Evidence for covalent binding of acyl glucuronides to serum albumin via an imine mechanism as revealed by tandem mass spectrometry.

Acyl glucuronide metabolites of bilirubin and many drugs can react with serum albumin in vivo to form covalent adducts. Such adducts may be responsible for some toxic effects of carboxylic nonsteroidal antiinflammatory agents. The mechanism of formation of the adducts and their chemical structures are unknown. In this paper we describe the use of tandem mass spectrometry to locate binding sites and elucidate the binding mechanism involved in the formation of covalent adducts from tolmetin glucuronide and albumin in vitro.
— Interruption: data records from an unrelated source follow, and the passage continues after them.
(** ** Properties *)

(** C10. The service's invariant: started on well-formed repositories (with at most 1000
    policies, which is what start-up loads), in whatever order the stored policies are
    visited, and after any sequence of requests and background updates, the evaluator
    holds exactly the stored policies, the built-in policies are still stored, cached
    tokens were valid when cached, and no look-up of an API key panics. *)
Theorem auth_invariant cfg tr ar pr order r s ops :
  ApiKeyRepo.wf ar → PolicyRepo.wf pr → order ≡ₚ map_to_list (PolicyRepo.policies pr) →
  (length order ≤ 1000)%nat → NewAuthService cfg tr ar pr order r = Ret (Ok s) →
  let s' := exec_all s ops in
  auth_ok s' ∧ ∀ key now, ∃ res, ValidateAPIKey s' key now = Ret res.
Proof.
  intros Ha Hp Ho Hl Hn s'. assert (auth_ok s') as Hok by by apply ok_exec_all, (new_ok _ _ _ _ _ _ _ Ha Hp Ho Hl Hn).
  split; [done|]. intros key now. unfold ValidateAPIKey.
  destruct (ApiKeyRepo.GetByHash_total (apiKeyRepo s') (ApiKeyRepo.HashAPIKey key) now (ok_apikeys _ Hok)) as [res ->].
  cbn. eauto.
Qed.

(** C18. Issued tokens are accepted: a token issued for an identity, policies, metadata and
    an identifier that are valid UTF-8, as the configured issuer and audience are (JSON
    replaces other bytes), with dates after 1970 whose seconds a [float64] holds exactly,
    stays valid, with exactly the identity, metadata and identifier it
    was issued for and the policies extended by "default", from the second it was issued up
    to the second it expires, whatever requests the service serves in between, as long as
    none of them revokes it or issues another token under the same identifier. *)
Theorem issued_token_accepted s identity policies ttl metadata now uuid r s1 tok id exp ops now' :
  auth_ok s → manager_ok (jwtManager s) → clock_ok (now 0%nat) → clock_ok exp →
  texts_ok identity uuid (with_default policies) metadata = true →
  CreateToken s identity policies ttl metadata now uuid r = (s1, Ok (tok, id, exp)) →
  Forall (λ o, names_token id o = false) ops →
  now 0%nat - now 0%nat mod Second ≤ now' 1%nat < exp - exp mod Second →
  ∃ c, (ValidateToken (exec_all s1 ops) tok now').2 = Ok c ∧ Identity c = identity ∧
       Policies c = with_default policies ∧ "default" ∈ Policies c ∧ Metadata c = metadata ∧ TokenID c = id.
Proof.
  intros Hok Hm Hn He Ht Hc Hops Hnow.
  pose proof (ok_exec s (op_CreateToken identity policies ttl metadata now uuid r) Hok) as Hok1.
  unfold CreateToken in Hc. cbn [exec] in Hok1. unfold CreateToken in Hok1.
  destruct (Jwt.CreateToken _ _ _ _ _ _ _ _) as [[[tok' id'] exp']|] eqn:Hj; [|done].
  injection Hc as <- -> -> ->. cbn in Hok1. set (s1 := set_tokenRepo _ s) in *.
  pose proof (validate_created _ _ _ _ _ _ _ _ _ _ _ (now' 1%nat) Hm Hn He Ht Hj) as Hv.
  apply created_inv in Hj as (-> & _ & _).
  rewrite (proj2 (Z.leb_gt _ (now' 1%nat))), (proj2 (Z.ltb_ge (now' 1%nat) _)) in Hv by lia.
  eexists. split.
  - apply valid_accepted; [by apply ok_exec_all|rewrite exec_all_manager; exact Hv|].
    rewrite exec_all_revoked by done. unfold TokenRepo.revoked, s1. cbn. by rewrite lookup_insert_eq.
  - cbn. split_and!; try done. apply with_default_has.
Qed.
(** [getConnection] and the client method; a nil connection would be dereferenced. *)
Definition call {A} (g : Gateway) (service : string) (env : Env) (rpc : St → St * result A)
    : Gateway * outcome (called A) :=
  match getConnection g service (ev_dial env) with
  | (g, Panic msg) => (g, Panic msg)
  | (g, Ret (Err err)) => (g, Ret (NoConnection err))
  | (g, Ret (Ok None)) => (g, Panic "invalid memory address or nil pointer dereference")
  | (g, Ret (Ok (Some (c, target)))) =>
      let (g, res) := invoke g c target env rpc in
      (g, let! res := res in Ret match res with Ok resp => Answer resp | Err err => Failed err end)
  end.

(** The end every forwarding handler has: 503 without a connection, 500 when the call
    fails, and otherwise 200 with the answer. *)
Definition finish {A} (w : Http.ResponseWriter) (service failed : string) (render : A → json)
    (res : Gateway * outcome (called A)) : Gateway * outcome Http.ResponseWriter :=
  let (g, out) := res in
  (g, let! out := out in
      Ret match out with
          | NoConnection _ => writeError Http.StatusServiceUnavailable (service +:+ " service unavailable") w
          | Failed _ => writeError Http.StatusInternalServerError failed w
          | Answer resp => writeJSON Http.StatusOK (render resp) w
          end).

Definition bad_request (g : Gateway) (w : Http.ResponseWriter) (message : string)
    : Gateway * outcome Http.ResponseWriter :=
  (g, Ret (writeError Http.StatusBadRequest message w)).

(** ** Crypto endpoints *)

Record EncryptRequest := { e_KeyName : string; e_Plaintext : string; e_Context : string }.
Definition no_EncryptRequest : EncryptRequest := {| e_KeyName := ""; e_Plaintext := ""; e_Context := "" |}.
Definition EncryptRequest_fields : list (string * decoder) := [
  ("key_name", into_string (λ s r, {| e_KeyName := s; e_Plaintext := e_Plaintext r; e_Context := e_Context r |}));
  ("plaintext", into_string (λ s r, {| e_KeyName := e_KeyName r; e_Plaintext := s; e_Context := e_Context r |}));
  ("context", into_string (λ s r, {| e_KeyName := e_KeyName r; e_Plaintext := e_Plaintext r; e_Context := s |}))].

Definition Encrypt (env : Env) : GatewayHandler := λ g w r,
  match readJSON EncryptRequest_fields no_EncryptRequest r with
  | None => bad_request g w "invalid request body"
  | Some req =>
      finish w "crypto" "encryption failed"
        (λ resp, JObj [("ciphertext", JStr (CryptoHandler.ep_Ciphertext resp));
                       ("key_version", jint (CryptoHandler.ep_KeyVersion resp))])
        (call g "crypto" env (λ st, rpc_Encrypt st
           {| CryptoHandler.eq_KeyName := e_KeyName req;
              CryptoHandler.eq_Plaintext := to_bytes (e_Plaintext req);
              CryptoHandler.eq_Context := to_bytes (e_Context req) |}))
  end.

Record DecryptRequest := { d_KeyName : string; d_Ciphertext : string; d_Context : string }.
Definition no_DecryptRequest : DecryptRequest := {| d_KeyName := ""; d_Ciphertext := ""; d_Context := "" |}.
Definition DecryptRequest_fields : list (string * decoder) := [
  ("key_name", into_string (λ s r, {| d_KeyName := s; d_Ciphertext := d_Ciphertext r; d_Context := d_Context r |}));
  ("ciphertext", into_string (λ s r, {| d_KeyName := d_KeyName r; d_Ciphertext := s; d_Context := d_Context r |}));
  ("context", into_string (λ s r, {| d_KeyName := d_KeyName r; d_Ciphertext := d_Ciphertext r; d_Context := s |}))].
Human serum albumin and excess tolmetin glucuronide were coincubated in the presence of sodium cyanoborohydride to trap imine intermediates. The total protein product was reduced, carboxymethylated, and digested with trypsin. Six tolmetin-containing peptides (indicated by absorbance at 313 nm) were isolated by high-pressure liquid chromatography and analyzed by liquid secondary-ion mass spectrometry and collision-induced dissociation, using a four-sector tandem mass spectrometer. All six peptides contained tolmetin linked covalently via a glucuronic acid to protein lysine groups. Major attachment sites on the protein were Lys-195, -199, and -525; minor sites were identified as Lys-137, -351, and -541. Our results show unambiguously that the glucuronic acid moiety of acyl glucuronides can be retained within the structure when these reactive metabolites bind covalently to proteins, and they suggest that acyl migration followed by Schiff base (imine) formation is a credible mechanism for the generation of covalent adducts in vivo.